Source records
::::::::::
(* ===== verification/Bcache.v ===== *)
(** * The buffer cache refines a block store

    Abstractly the cache is a finite map from block numbers to the blocks in
    use: their contents, how many references there are and who has locked
    them. A block that is not in use is what the disk says. The functions of
    [bio.c] implement the operations on this map; which buffer holds which
    block, the LRU list and the reuse of buffers are invisible, as long as
    fewer than [NBUF] blocks are in use. [BcacheLru] is about the list: which
    buffer is reused. *)

From stdpp Require Import gmap strings list.
From Stdlib Require Import ZArith Lia.
From S2P Require Import Prelude KState Spinlock Sched SleepLock Bio.
Open Scope Z_scope.
#[local] Opaque NPROC.
Import Spinlock Sched SleepLock Bio SpinlockProps SchedProps SleepLockProps BioProps.

(** A block in use. *)
Record bent := mkbent { be_data : list Z; be_ref : Z; be_lock : option Z }.

Definition lock_is (lk : sleeplock) (o : option Z) : Prop :=
  match o with
  | None => sl_locked lk = 0
  | Some pid => sl_locked lk = 1 /\ sl_pid lk = pid
  end.

(** Buffer [x] holds block [bno], in use as [e] says. *)
Record holds (x : buf) (bno : Z) (e : bent) : Prop := {
  ho_dev : b_dev x = ROOTDEV;
  ho_bno : b_blockno x = bno;
  ho_valid : b_valid x = true;
  ho_data : b_data x = be_data e;
  ho_ref : b_refcnt x = be_ref e;
  ho_lock : lock_is (b_lock x) (be_lock e) }.

Definition on_disk (disk : gmap Z (list Z)) (bno : Z) : list Z := default zeroblock (disk !! bno).

(** Buffer [x] is not in use: if it caches a block, it agrees with the disk. *)
Record idle (x : buf) (disk : gmap Z (list Z)) : Prop := {
  id_ref : b_refcnt x = 0;
  id_lock : sl_locked (b_lock x) = 0;
  id_data : b_dev x = ROOTDEV -> b_valid x = true -> b_data x = on_disk disk (b_blockno x) }.

Abbreviation bmap_t := (gmap Z bent).

Record brep_bufs (bufs : list buf) (disk : gmap Z (list Z)) (act : bmap_t) : Prop := {
  br_list : exists order, blist bufs order;
  br_act : forall bno e, act !! bno = Some e ->
    exists b, (b < NBUF)%nat /\ holds (bufs !!! b) bno e;
  br_all : forall b, (b < NBUF)%nat ->
    (exists bno e, act !! bno = Some e /\ holds (bufs !!! b) bno e) \/ idle (bufs !!! b) disk;
  br_uniq : forall a b, (a < NBUF)%nat -> (b < NBUF)%nat ->
    b_dev (bufs !!! a) = ROOTDEV -> b_dev (bufs !!! b) = ROOTDEV ->
    b_blockno (bufs !!! a) = b_blockno (bufs !!! b) -> a = b;
  br_ref : forall bno e, act !! bno = Some e -> 0 < be_ref e < 2 ^ 31 }.
Section CommitCrash.
Context {s : kstate} {me : nat} {act : bmap_t} {disk : gmap Z (list Z)} {start : Z} {tx : list (Z * list Z)}.
Context (Hr : ready s me act disk start tx).

Let hd := head_data tx.*1 (on_disk disk start).

Lemma logs_len : length (log_writes start 0 tx) = length tx.
Proof. clear. generalize 0%nat. induction tx; intros; [done|]. simpl. by f_equal. Qed.

Lemma head_full : length hd = Z.to_nat BSIZE /\ head_is hd tx.*1.
Proof.
  destruct Hr as [_ _ Hl Hh _ _ _ _ Hlen _]. pose proof (la_max _ _ _ Hl). split; [by apply head_data_len|].
  apply head_data_is; [done|done|]. intros x Hx. exact (proj1 (Hh x Hx)).
Qed.

Lemma log_writes_same ws : (forall x, x ∈ ws.*1 -> x ∈ (log_writes start 0 tx).*1) ->
  same_fs start (apply_writes ws disk) disk.
Proof.
  intros Hws x Hx. apply apply_writes_other. intros Hi. apply Hx. apply Hws, log_writes_fst in Hi.
  pose proof (tx_len Hr). unfold in_log. lia.
Qed.

(** Whatever prefix of a commit's writes reached the disk, recovery makes the
    file system before the transaction, or the one after it. *)
Lemma commit_prefix k :
  let d := apply_writes (take k (commit_writes start tx disk)) disk in
  (k <= length tx -> recovers_to start d disk)%nat /\
  (length tx < k -> recovers_to start d (apply_writes tx disk))%nat.
Proof.
  intros d. subst d. unfold commit_writes. fold hd. pose proof (start_not_home Hr) as Hsh.
  destruct head_full as [Hhl Hhi]. split; intros Hk.
  - rewrite take_app_le by (rewrite logs_len; lia).
    assert (Hsub : forall x, x ∈ (take k (log_writes start 0 tx)).*1 -> x ∈ (log_writes start 0 tx).*1).
    { intros x Hx. rewrite <- (take_drop k (log_writes start 0 tx)), fmap_app. apply elem_of_app. by left. }
    assert (Est : on_disk (apply_writes (take k (log_writes start 0 tx)) disk) start = on_disk disk start).
    { apply apply_writes_other. intros Hi. exact (start_not_logged tx (Hsub _ Hi)). }
    apply recovers_empty; rewrite ?Est; [apply (rd_len _ _ _ _ _ _ Hr)|apply (rd_empty _ _ _ _ _ _ Hr)|].
    by apply log_writes_same.
  - set (d1 := <[start := hd]> (apply_writes (log_writes start 0 tx) disk)).
    assert (Hd1 : on_disk d1 start = hd) by apply on_disk_insert.
    assert (Hfs : same_fs start d1 disk).
    { intros x Hx. unfold d1. rewrite on_disk_insert_ne by (intros <-; apply Hx, start_in_log).
      by apply log_writes_same. }
    assert (Hfs' : same_fs start (apply_writes tx d1) (apply_writes tx disk)).
    { intros x Hx. apply apply_writes_agree. intros _. by apply Hfs. }
    rewrite take_app_ge, logs_len by (rewrite logs_len; lia).
    replace (k - length tx)%nat with (S (k - length tx - 1)) by lia. cbn [app take].
    rewrite apply_writes_app. change (apply_writes (?w :: ?l) ?x) with (apply_writes l (<[w.1 := w.2]> x)).
    cbn [fst snd]. fold d1. destruct (decide (k - length tx - 1 <= length tx)%nat).
    + rewrite take_app_le by done. apply recovers_logged; rewrite ?Hd1; try done;
        [apply (rd_home _ _ _ _ _ _ Hr)|apply (rd_nodup _ _ _ _ _ _ Hr)|].
      intros j p Hj. unfold d1. rewrite on_disk_insert_ne by lia. exact (log_writes_lookup start 0 tx disk j p Hj).
    + rewrite take_ge by (rewrite length_app; simpl; lia).
      rewrite apply_writes_app. cbn [apply_writes foldl fst snd].
      apply recovers_empty; rewrite ?on_disk_insert; [by apply head_data_len|by apply head_data_is; [..|intros ? ?%not_elem_of_nil]|].
      intros x Hx. rewrite on_disk_insert_ne by (intros <-; apply Hx, start_in_log). by apply Hfs'.
Qed.
End CommitCrash.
::::::::::
◆ **Task directions**: Print exactly the stretch of lines beginning with the one that holds "intros x Hx. rewrite on_disk_insert_ne" and ending at the last line above.

◆ **Task solution**:
      intros x Hx. rewrite on_disk_insert_ne by (intros <-; apply Hx, start_in_log). by apply Hfs'.
Qed.
End CommitCrash.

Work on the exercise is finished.